Colonel Mashbir (1891-1973) led an adventurous life – At the age of thirteen, he started his military career as a bugle boy in the Arizona Guard, in the still untamed Arizona Territory. During 1914-1916, he served under General Funston and General Pershing, and went on daring missions across the U.S./Mexican border during the Mexican Revolution; he even escorted Pancho Villa to a peace parley with General Pershing.
To protect U.S homeland security prior to and during World War One, Mashbir headed the U.S. Army’s Eastern Division section of counter-espionage where he eliminated an extensive domestic spy network.
In the early 1920s, while attached to the U.S. Embassy in Japan, Mashbir went on a perilous special mission into Russia and China, where he used his clever bluffing abilities to prevent a regional war.
When World War Two erupted, Colonel Mashbir became General MacArthur’s top intelligence advisor.

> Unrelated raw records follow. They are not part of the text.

(* ===== verification/Restart.v ===== *)
(** Restarting after a crash: whatever the daemon does, from the start of its
    process to its end and whatever fails on the way, a crash at any point
    leaves a state file the next start can load.  [Durable] says this of single
    calls; here it is carried through every operation of the engine, the run
    loop and the process around it. *)

From S2P Require Import Prelude Text Float64 Fs Persist Durable Time Ram Selector Net Quarantine State.
From S2P Require Import AtKey AtTorrent Filter FdLimit Catalog World Config Storage NetStats Stats Torrents.
From S2P Require Import History Humanize Session Swap Swarm Live Engine EngineCore Acting.
From S2P Require Import Maintain Watchdog Scan Boot Daemon Serving Service Cli Process Main.

(** ** What a start can load *)

(** Every held torrent is saved under its own hash. *)
Definition keyed (s : Stored) : Prop :=
  map_Forall (fun k t => t_info_hash t = k) (stored_torrents s).

(** What a crash shows at the state file: maps that parse, each torrent under
    its hash, or no file where there was none. *)
Definition restorable `{StateCodec} (absent : Prop) (v : option bytes) : Prop :=
  match v with
  | Some b => exists s, from_slice b = Some s /\ keyed s
  | None => absent
  end.

Section Files.
Context `{StateCodec} `{EventCodec} `{StatsCodec} `{CacheCodec}.
(** The data directory, and whether the state file may be missing. *)
Context (d : path) (absent : Prop).

Definition state_file : path := path_join d "state.json".

(** The files are safe, with the handles [hs] open. *)
Definition files_safe (hs : list nat) (fs : Fs) : Prop :=
  guarded state_file (restorable absent) hs fs.

Lemma elsewhere_ends s q :
  ends_in s q -> clash s "state.json" = true -> clash s "state.json.tmp" = true ->
  clash (s +:+ ".tmp") "state.json" = true -> elsewhere state_file q.
Proof.
  intros Hq Ha Hb Hc. unfold elsewhere, state_file, tmp_path.
  pose proof (ends_in_join d "state.json") as Hp. split; [|split].
  - exact (clash_ne _ _ _ _ Ha Hq Hp).
  - exact (clash_ne _ _ _ _ Hb Hq (ends_in_app_r _ _ ".tmp" Hp)).
  - exact (clash_ne _ _ _ _ Hc (ends_in_app_r _ _ ".tmp" Hq) Hp).
Qed.

(** *** Every other file of the program is elsewhere *)

Ltac elsewhere s := by apply (elsewhere_ends s); [eauto using ends_in_join, ends_in_trans, ends_in_app|..].

Lemma torrent_cache_elsewhere hex : elsewhere state_file (torrent_cache_path d hex).
Proof.
  apply (elsewhere_ends ".torrent"); [|done..]. unfold torrent_cache_path.
  eapply ends_in_trans; [apply ends_in_app|apply ends_in_join].
Qed.

Lemma file_elsewhere name :
  clash name "state.json" = true -> clash name "state.json.tmp" = true ->
  clash (name +:+ ".tmp") "state.json" = true -> elsewhere state_file (path_join d name).
Proof. apply elsewhere_ends, ends_in_join. Qed.

(** *** Calls on files *)

Lemma safe_read q : stable files_safe (fs_read q).
Proof. apply harmless_read. Qed.
Lemma safe_remove q : elsewhere state_file q -> stable files_safe (fs_remove q).
Proof. intros (? & _). by apply harmless_remove. Qed.
Lemma safe_atomic_write q b : elsewhere state_file q -> stable files_safe (atomic_write q b).
Proof. apply harmless_atomic_write. Qed.
Lemma safe_atomic_write_mode q b m : elsewhere state_file q -> stable files_safe (atomic_write_mode q b m).
Proof. apply harmless_atomic_write. Qed.
Lemma safe_write q b : elsewhere state_file q -> stable files_safe (fs_write q b).
Proof. intros (? & _). by apply harmless_write. Qed.
Lemma safe_mode q : stable files_safe (fs_mode q).
Proof. apply harmless_mode. Qed.
Lemma safe_len q : stable files_safe (fs_len q).
Proof. apply harmless_len. Qed.
Lemma safe_chmod q m : stable files_safe (fs_chmod q m).
Proof. apply harmless_chmod. Qed.
Lemma safe_sync q : stable files_safe (fs_sync q).
Proof. apply harmless_sync. Qed.
Lemma safe_create_dir q : stable files_safe (fs_create_dir q).
Proof. apply harmless_create_dir. Qed.
Lemma safe_write_front q b : elsewhere state_file q -> stable files_safe (fs_write_front q b).
Proof. intros (? & _). by apply harmless_on_inode. Qed.
Lemma safe_truncate q n : elsewhere state_file q -> stable files_safe (fs_truncate q n).
Proof. intros (? & _). by apply harmless_on_inode. Qed.

#[local] Hint Resolve safe_read safe_remove safe_atomic_write safe_atomic_write_mode safe_write safe_mode
  safe_len safe_chmod safe_sync safe_create_dir safe_write_front safe_truncate
  torrent_cache_elsewhere : durable.

Lemma safe_cap_text_file q n : elsewhere state_file q -> stable files_safe (cap_text_file q n).
Proof. intros Hq. unfold cap_text_file. stable. Qed.

Lemma safe_load_snapshot q : stable files_safe (load_snapshot q).
Proof. unfold load_snapshot. stable. Qed.
Lemma safe_save_snapshot q s : elsewhere state_file q -> stable files_safe (save_snapshot q s).
Proof. intros Hq. unfold save_snapshot. stable. Qed.
Lemma safe_load_runtime q : stable files_safe (load_runtime q).
Proof. unfold load_runtime. stable. Qed.
Lemma safe_save_runtime q s : elsewhere state_file q -> stable files_safe (save_runtime q s).
Proof. intros Hq. unfold save_runtime. stable. Qed.
Lemma safe_swarm_save `{HexCrate} `{HashIter} c :
  elsewhere state_file (cache_path c) -> stable files_safe (swarm_save c).
Proof. intros Hq. unfold swarm_save. stable. Qed.
Lemma safe_swarm_load `{HexCrate} `{HashIter} q ttl : stable files_safe (swarm_load q ttl).
Proof. unfold swarm_load. stable. Qed.

(** *** The ledger *)

Definition handles (w : Writer) : list nat := from_option (fun i => [i]) [] (w_file w).

Lemma drop_handles w hs fs : files_safe (handles w ++ hs) fs -> files_safe hs fs.
Proof. unfold handles. destruct (w_file w); [apply guarded_drop|done]. Qed.

Definition ledger_path (q : path) : Prop := elsewhere state_file q /\ elsewhere state_file (old_path q).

He commanded a top secret, 4,600 member intelligence gathering organization called A.T.I.S. (Allied Translator and Interpreter Section) that dramatically shaped the successful war strategy in the Pacific.
Mashbir’s military career continued into the Atomic Age. As a pioneer of modern intelligence, Mashbir was one of the two men who prepared the first draft implementing directives for the creation of the CIA at the request of the Joint Chiefs of Staff.
This book presents the odyssey of an unsung hero and a cunning Master Spy, who engaged in covert diplomacy and dangerous missions to shape world events.